[Prompt]
In the entries below, the lines from the one with "Lemma seed_ok (bt" through the one with "cbn [tree fs0" are to be copied exactly; both ends count.

[Stored items]
================================
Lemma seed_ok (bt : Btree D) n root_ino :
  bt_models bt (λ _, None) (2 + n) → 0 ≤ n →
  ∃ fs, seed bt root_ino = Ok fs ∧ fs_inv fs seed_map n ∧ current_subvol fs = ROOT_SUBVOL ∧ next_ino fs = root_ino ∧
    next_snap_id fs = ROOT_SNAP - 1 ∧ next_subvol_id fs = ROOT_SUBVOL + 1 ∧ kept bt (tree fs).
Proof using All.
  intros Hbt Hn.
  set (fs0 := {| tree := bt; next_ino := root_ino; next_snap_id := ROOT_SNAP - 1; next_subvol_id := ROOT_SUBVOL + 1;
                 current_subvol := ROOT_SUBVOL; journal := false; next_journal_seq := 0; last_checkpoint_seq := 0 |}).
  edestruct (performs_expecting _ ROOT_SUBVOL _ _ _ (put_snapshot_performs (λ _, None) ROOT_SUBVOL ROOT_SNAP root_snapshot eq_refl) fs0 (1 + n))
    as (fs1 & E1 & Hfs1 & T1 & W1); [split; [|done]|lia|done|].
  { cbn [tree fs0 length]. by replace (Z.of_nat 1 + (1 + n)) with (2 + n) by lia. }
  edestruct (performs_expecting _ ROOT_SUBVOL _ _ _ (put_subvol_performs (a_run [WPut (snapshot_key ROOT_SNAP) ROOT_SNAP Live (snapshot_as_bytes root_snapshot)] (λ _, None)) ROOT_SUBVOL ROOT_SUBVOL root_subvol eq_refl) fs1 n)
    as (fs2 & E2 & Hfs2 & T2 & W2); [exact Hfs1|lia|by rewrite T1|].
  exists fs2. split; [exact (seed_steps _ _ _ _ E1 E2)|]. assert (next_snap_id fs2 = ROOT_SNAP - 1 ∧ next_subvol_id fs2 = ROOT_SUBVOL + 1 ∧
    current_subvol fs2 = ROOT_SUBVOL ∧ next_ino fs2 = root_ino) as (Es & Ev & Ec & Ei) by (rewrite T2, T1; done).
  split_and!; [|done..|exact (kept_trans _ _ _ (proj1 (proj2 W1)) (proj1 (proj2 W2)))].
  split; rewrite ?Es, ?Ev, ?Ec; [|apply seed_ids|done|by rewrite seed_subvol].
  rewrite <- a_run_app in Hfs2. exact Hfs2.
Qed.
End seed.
================================
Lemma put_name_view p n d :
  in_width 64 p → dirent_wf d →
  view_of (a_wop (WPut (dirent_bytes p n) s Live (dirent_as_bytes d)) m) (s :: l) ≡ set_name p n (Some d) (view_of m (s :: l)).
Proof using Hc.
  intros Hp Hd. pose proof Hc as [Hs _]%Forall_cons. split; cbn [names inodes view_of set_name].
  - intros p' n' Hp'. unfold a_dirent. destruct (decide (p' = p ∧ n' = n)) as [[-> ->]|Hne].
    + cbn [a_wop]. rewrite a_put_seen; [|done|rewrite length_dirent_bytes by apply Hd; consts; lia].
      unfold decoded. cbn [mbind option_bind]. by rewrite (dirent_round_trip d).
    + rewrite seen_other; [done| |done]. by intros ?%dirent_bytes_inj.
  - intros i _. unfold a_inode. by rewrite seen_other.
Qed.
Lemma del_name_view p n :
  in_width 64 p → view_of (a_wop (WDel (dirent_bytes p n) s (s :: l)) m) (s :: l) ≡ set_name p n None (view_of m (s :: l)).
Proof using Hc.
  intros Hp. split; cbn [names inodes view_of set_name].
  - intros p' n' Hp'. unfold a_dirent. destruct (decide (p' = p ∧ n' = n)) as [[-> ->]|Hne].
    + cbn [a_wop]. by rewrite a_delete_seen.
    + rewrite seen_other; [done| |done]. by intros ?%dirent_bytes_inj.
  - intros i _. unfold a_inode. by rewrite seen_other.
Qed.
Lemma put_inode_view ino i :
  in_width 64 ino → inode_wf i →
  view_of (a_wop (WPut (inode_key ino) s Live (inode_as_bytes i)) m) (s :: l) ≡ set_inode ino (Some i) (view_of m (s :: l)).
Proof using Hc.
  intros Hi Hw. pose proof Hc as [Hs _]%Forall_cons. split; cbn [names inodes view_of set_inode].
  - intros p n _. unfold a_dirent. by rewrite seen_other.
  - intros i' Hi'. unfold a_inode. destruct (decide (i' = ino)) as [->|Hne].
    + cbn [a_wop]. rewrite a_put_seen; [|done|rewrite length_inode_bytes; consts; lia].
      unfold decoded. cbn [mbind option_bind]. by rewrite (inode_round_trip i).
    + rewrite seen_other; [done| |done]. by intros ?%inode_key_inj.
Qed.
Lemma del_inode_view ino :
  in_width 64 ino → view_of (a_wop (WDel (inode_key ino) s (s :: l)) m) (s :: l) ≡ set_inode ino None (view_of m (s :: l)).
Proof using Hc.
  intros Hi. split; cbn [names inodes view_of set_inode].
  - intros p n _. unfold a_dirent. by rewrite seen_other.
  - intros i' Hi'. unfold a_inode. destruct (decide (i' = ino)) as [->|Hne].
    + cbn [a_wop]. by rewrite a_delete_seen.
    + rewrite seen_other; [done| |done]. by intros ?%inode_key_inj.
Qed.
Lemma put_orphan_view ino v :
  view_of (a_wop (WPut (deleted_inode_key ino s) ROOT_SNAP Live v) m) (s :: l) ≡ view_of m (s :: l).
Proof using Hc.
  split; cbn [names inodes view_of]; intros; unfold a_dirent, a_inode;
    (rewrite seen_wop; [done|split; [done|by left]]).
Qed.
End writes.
================================
[Task answer]
Lemma seed_ok (bt : Btree D) n root_ino :
  bt_models bt (λ _, None) (2 + n) → 0 ≤ n →
  ∃ fs, seed bt root_ino = Ok fs ∧ fs_inv fs seed_map n ∧ current_subvol fs = ROOT_SUBVOL ∧ next_ino fs = root_ino ∧
    next_snap_id fs = ROOT_SNAP - 1 ∧ next_subvol_id fs = ROOT_SUBVOL + 1 ∧ kept bt (tree fs).
Proof using All.
  intros Hbt Hn.
  set (fs0 := {| tree := bt; next_ino := root_ino; next_snap_id := ROOT_SNAP - 1; next_subvol_id := ROOT_SUBVOL + 1;
                 current_subvol := ROOT_SUBVOL; journal := false; next_journal_seq := 0; last_checkpoint_seq := 0 |}).
  edestruct (performs_expecting _ ROOT_SUBVOL _ _ _ (put_snapshot_performs (λ _, None) ROOT_SUBVOL ROOT_SNAP root_snapshot eq_refl) fs0 (1 + n))
    as (fs1 & E1 & Hfs1 & T1 & W1); [split; [|done]|lia|done|].
  { cbn [tree fs0 length]. by replace (Z.of_nat 1 + (1 + n)) with (2 + n) by lia. }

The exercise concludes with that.